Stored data
··········

Lemma removed_key_resurfaces_witness :
  exists m1 m2 m3 m4 m5,
    hashmap_put (heap_limit (2 ^ 20)) 0 hashmap_new 16 1001 = Some (MAP_OK, m1) /\
    hashmap_put (heap_limit (2 ^ 20)) 0 m1 25 1002 = Some (MAP_OK, m2) /\
    hashmap_remove m2 16 = (MAP_OK, m3) /\
    hashmap_put (heap_limit (2 ^ 20)) 0 m3 25 1003 = Some (MAP_OK, m4) /\
    hashmap_get m4 25 = 1003 /\
    hashmap_remove m4 25 = (MAP_OK, m5) /\
    hashmap_get m5 25 = 1002 /\
    size m5 = 1.
Proof.
  apply (removed_key_resurfaces (heap_limit (2 ^ 20)) 0 16 25 1001 1002 1003).
  - vm_compute. congruence.
  - vm_compute. reflexivity.
Defined.

(** ** The set on a table filled by additions *)

Lemma remove_stored_compact m k :
  compact m -> stored m k ->
  exists s, hashmap_remove m k = (MAP_OK, blank m s) /\
            hashmap_get (blank m s) k = NULL.
Proof.
  intros Hc Hst. pose proof Hc as [Hwf Hplaced]. pose proof Hwf as [Hts Hlen].
  unfold hashmap_remove.
  destruct (remove_loop_cases_path (Z.to_nat MAX_CHAIN_LENGTH) m k
              (hashmap_hash_int m k)) as [(j & Hj & [Hu Hk] & _ & Hr)|[Hnone _]].
  - fold (probe m k j) in *.
    exists (probe m k j). split; [exact Hr|].
    pose proof (probe_range m k j Hts) as Hpj.
    apply get_not_stored. intros Hst'. apply stored_iff_slot in Hst'.
    destruct Hst' as (s & Hs & Hus & Hks).
    rewrite length_slots_blank, Hlen in Hs.
    destruct (Z.eq_dec s (probe m k j)) as [->|Hne].
    + rewrite slot_blank_same in Hus by lia. now apply Hus.
    + rewrite slot_blank_other in Hus, Hks by lia. apply Hne.
      apply (compact_unique m); try assumption; try lia; congruence.
  - exfalso. apply stored_iff_slot in Hst. destruct Hst as (s & Hs & Hus & Hks).
    rewrite Hlen in Hs.
    destruct (Hplaced s Hs Hus) as [H1 (j & Hj & Hp & _)].
    rewrite Hks in Hp. apply (Hnone j Hj). fold (probe m k j).
    rewrite Hp. now split.
Qed.

Lemma NoDup_map_injective {A B : Type} (f : A -> B) l a b :
  NoDup (map f l) -> In a l -> In b l -> f a = f b -> a = b.
Proof.
  induction l as [|x l IH]; cbn [map In]; intros Hnd Ha Hb Hf; [contradiction|].
  apply NoDup_cons_iff in Hnd. destruct Hnd as [Hx Hnd].
  destruct Ha as [->|Ha], Hb as [->|Hb]; auto.
  - exfalso. apply Hx. rewrite Hf. now apply in_map.
  - exfalso. apply Hx. rewrite <- Hf. now apply in_map.
Qed.

(** X17.  On a set filled by additions of items with pairwise distinct
    hashes, each of which was stored (its insertion into the table
    returned [MAP_OK]): [BRSetRemove] of an item added returns that item,
    after it [BRSetContains] is false for the item and still true for
    every other item added, and [BRSetCount] is one less; [BRSetRemove]
    of an item whose hash was not added returns [NULL] and the set as it
    was. *)
Theorem remove_after_distinct_adds calloc_ok fuel hash eq capacity items :
  NoDup (map hash items) ->
  Z.of_nat (length items) < 2 ^ 31 ->
  adds_ok calloc_ok fuel (BRSetNew hash eq capacity) items = true ->
  exists set',
    add_all calloc_ok fuel (BRSetNew hash eq capacity) items = Some set' /\
    (forall x, In x items ->
       exists set'',
         BRSetRemove set' x = Some (set'', x) /\
         BRSetCount set'' = Z.of_nat (length items) - 1 /\
         BRSetContains set'' x = Some false /\
         forall y, In y items -> y <> x -> BRSetContains set'' y = Some true) /\
    (forall y, y <> NULL -> ~ In (hash y) (map hash items) ->
       BRSetRemove set' y = Some (set', NULL)).
Proof.
  intros Hnd Hlen Hok.
  destruct (adds_ok_holds _ _ _ _ _ _ Hnd Hok)
    as (m' & Hrun & Hnn & Hc & Hsz & Hocc & Hst & Hget).
  exists (BRSetStruct.mk m' hash eq). split; [exact Hrun|].
  assert (Hkeys : map fst (rev (entries_of hash items)) = rev (map hash items)).
  { rewrite map_rev. unfold entries_of. now rewrite map_map. }
  assert (Hfound : forall x, In x items -> hashmap_get m' (hash x) = x).
  { intros x Hx. apply Hget. rewrite <- in_rev. unfold entries_of.
    apply (in_map (fun item => (hash item, item))). exact Hx. }
  split.
  - intros x Hx. pose proof (Hnn x Hx) as Hx0.
    assert (Hsx : stored m' (hash x)).
    { apply Hst. rewrite Hkeys, <- in_rev. now apply in_map. }
    destruct (remove_stored_compact _ _ Hc Hsx) as (s & Hrem & Hgone).
    exists (BRSetStruct.mk (blank m' s) hash eq).
    unfold BRSetRemove, BRSetContains, BRSetGet, BRSetCount.
    cbn [with_map BRSetStruct.map BRSetStruct.hash BRSetStruct.eq hashmap_length].
    destruct (Z.eqb_spec x NULL) as [|_]; [contradiction|].
    rewrite Hrem, (Hfound x Hx), Hgone. cbn [snd blank size].
    split; [reflexivity|]. split; [|split; [reflexivity|]].
    + rewrite Hsz, Hocc, length_rev. unfold entries_of, to_size_t.
      rewrite length_map. apply Z.mod_small.
      destruct items; [contradiction|]. cbn [length] in *. lia.
    + intros y Hy Hne. pose proof (Hnn y Hy) as Hy0.
      destruct (Z.eqb_spec y NULL) as [|_]; [contradiction|].
      assert (Hhash : hash y <> hash x).
      { intros E. apply Hne.
        now apply (NoDup_map_injective hash items y x). }
      pose proof (remove_keeps_other_keys_aux m'
                    (hash x) (hash y) (proj1 Hc) Hhash) as Hkeep.
      rewrite Hrem in Hkeep. cbn [snd] in Hkeep.
      rewrite Hkeep, (Hfound y Hy).
      destruct (Z.eqb_spec y NULL); [contradiction|reflexivity].
  - intros y Hy Hnew. unfold BRSetRemove.
    cbn [with_map BRSetStruct.map BRSetStruct.hash BRSetStruct.eq].
    destruct (Z.eqb_spec y NULL) as [|_]; [contradiction|].
    assert (Hns : ~ stored m' (hash y))
      by (rewrite Hst, Hkeys, <- in_rev; exact Hnew).
    rewrite (get_not_stored _ _ Hns). unfold hashmap_remove.
    rewrite remove_loop_none; [reflexivity|].
    intros i _ [Hu Hk]. apply Hns. apply stored_iff_slot.
    exists (probe m' (hash y) i).
    split; [now apply hash_index_in_bounds_aux, Hc|].
    unfold probe. split; [lia|assumption].
Qed.

(** The items 1, ..., 10 under the identity. *)
Lemma remove_after_distinct_adds_witness :
  exists set',
    add_all no_memory 0
            (BRSetNew (fun x => x) (fun x y => if x =? y then 1 else 0) 10)
            (first_items 10) = Some set' /\
    (forall x, In x (first_items 10) ->
       exists set'',
         BRSetRemove set' x = Some (set'', x) /\
         BRSetCount set'' = Z.of_nat (length (first_items 10)) - 1 /\
         BRSetContains set'' x = Some false /\
         forall y, In y (first_items 10) -> y <> x ->
                   BRSetContains set'' y = Some true) /\
    (forall y, y <> NULL -> ~ In y (map (fun x => x) (first_items 10)) ->
       BRSetRemove set' y = Some (set', NULL)).
Proof.
  apply (remove_after_distinct_adds no_memory 0 (fun x => x)
           (fun x y => if x =? y then 1 else 0) 10 (first_items 10)).
  - apply distinctb_NoDup. vm_compute. reflexivity.
  - vm_compute. reflexivity.
  - vm_compute. reflexivity.
Defined.

(** ** The new set *)

(** X15.  The set [BRSetNew] returns is empty whatever the capacity asked
    for: its table has [INITIAL_SIZE] slots, [BRSetCount] is 0, no item
    is contained, [BRSetRemove] returns [NULL] and the set as it is, and
    [BRSetApply] calls [apply] on nothing. *)
Theorem new_set_is_empty hash eq capacity :
  table_size (BRSetStruct.map (BRSetNew hash eq capacity)) = INITIAL_SIZE /\
  BRSetCount (BRSetNew hash eq capacity) = 0 /\
  (forall x, x <> NULL ->
     BRSetGet (BRSetNew hash eq capacity) x = Some NULL /\
     BRSetContains (BRSetNew hash eq capacity) x = Some false /\
     BRSetRemove (BRSetNew hash eq capacity) x =
       Some (BRSetNew hash eq capacity, NULL)) /\
  (forall (I : Type) (info : I) (apply : I -> Z -> I),
     BRSetApply (BRSetNew hash eq capacity) info apply = info).
Proof.
  split; [reflexivity|]. split; [reflexivity|]. split; [|reflexivity].
  intros x Hx.
  assert (Hget : hashmap_get hashmap_new (hash x) = NULL)
    by apply get_not_stored, not_stored_new.
  unfold BRSetContains, BRSetGet, BRSetRemove, BRSetNew.
  cbn [BRSetStruct.map BRSetStruct.hash].
  destruct (Z.eqb_spec x NULL) as [|_]; [contradiction|].
  rewrite Hget. split; [reflexivity|]. split; [reflexivity|].
  unfold hashmap_remove. rewrite remove_loop_none; [reflexivity|].
  intros i _ [Hu _]. rewrite slot_new in Hu. discriminate Hu.
Qed.

(** ** Addition and lookup *)

(** X16.  [BRSetAdd] on a set whose table has [table_size] cells returns
    what [hashmap_get] found under the hash of the item before, and the
    set with the table [hashmap_put] left, whatever status [hashmap_put]
    returned: the status is dropped.  When that status was [MAP_OK],
    [BRSetGet] of the item gives the item itself and [BRSetContains] is
    true; [BRSetGet] of any other item of the same hash gives the item
    added as well, since only hashes are compared. *)
Theorem add_then_get calloc_ok fuel set item set' t :
  wf (BRSetStruct.map set) ->
  BRSetAdd calloc_ok fuel set item = Some (set', t) ->
  item <> NULL /\
  t = hashmap_get (BRSetStruct.map set) (BRSetStruct.hash set item) /\
  exists st,
    hashmap_put calloc_ok fuel (BRSetStruct.map set)
                (BRSetStruct.hash set item) item =
      Some (st, BRSetStruct.map set') /\
    (st = MAP_OK \/ st = MAP_OMEM) /\
    (st = MAP_OK ->
     BRSetGet set' item = Some item /\
     BRSetContains set' item = Some true /\
     forall y, y <> NULL -> BRSetStruct.hash set y = BRSetStruct.hash set item ->
               BRSetGet set' y = Some item).
Proof.
  intros Hwf Hadd. unfold BRSetAdd in Hadd.
  destruct (Z.eqb_spec item NULL) as [|Hitem]; [discriminate|].
  destruct (hashmap_put calloc_ok fuel (BRSetStruct.map set)
              (BRSetStruct.hash set item) item)
    as [[st m']|] eqn:Hput; [|discriminate].
  injection Hadd as <- <-.
  split; [assumption|]. split; [reflexivity|].
  exists st. split; [reflexivity|].
  split; [exact (hashmap_put_status _ _ _ _ _ _ _ Hput)|].
  intros ->.
  destruct (hashmap_put_ends_in_store wf
              (fun m idx k v H _ => wf_store m idx k v H) wf_grown
              _ _ _ _ _ _ Hwf Hput) as (m0 & idx & H0 & Hh & ->).
  pose proof (get_store_same m0 (BRSetStruct.hash set item) item idx H0 Hh) as Hget.
  assert (Hsame : forall y, y <> NULL ->
            BRSetStruct.hash set y = BRSetStruct.hash set item ->
            BRSetGet (with_map set (store m0 idx (BRSetStruct.hash set item) item)) y
            = Some item).
  { intros y Hy Hhash. unfold BRSetGet.
    cbn [with_map BRSetStruct.map BRSetStruct.hash].
    destruct (Z.eqb_spec y NULL) as [|_]; [contradiction|].
    now rewrite Hhash, Hget. }
  split; [now apply Hsame|]. split; [|assumption].
  unfold BRSetContains. rewrite (Hsame item Hitem eq_refl).
  destruct (Z.eqb_spec item NULL); [contradiction|reflexivity].
Qed.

··········

Going back to the entries above, set down exactly the lines that begin at the one with "(forall x, x <> NULL ->" and end at the one with "rewrite Hget. split;", both included, and nothing else.

  (forall x, x <> NULL ->
     BRSetGet (BRSetNew hash eq capacity) x = Some NULL /\
     BRSetContains (BRSetNew hash eq capacity) x = Some false /\
     BRSetRemove (BRSetNew hash eq capacity) x =
       Some (BRSetNew hash eq capacity, NULL)) /\
  (forall (I : Type) (info : I) (apply : I -> Z -> I),
     BRSetApply (BRSetNew hash eq capacity) info apply = info).
Proof.
  split; [reflexivity|]. split; [reflexivity|]. split; [|reflexivity].
  intros x Hx.
  assert (Hget : hashmap_get hashmap_new (hash x) = NULL)
    by apply get_not_stored, not_stored_new.
  unfold BRSetContains, BRSetGet, BRSetRemove, BRSetNew.
  cbn [BRSetStruct.map BRSetStruct.hash].
  destruct (Z.eqb_spec x NULL) as [|_]; [contradiction|].
  rewrite Hget. split; [reflexivity|]. split; [reflexivity|].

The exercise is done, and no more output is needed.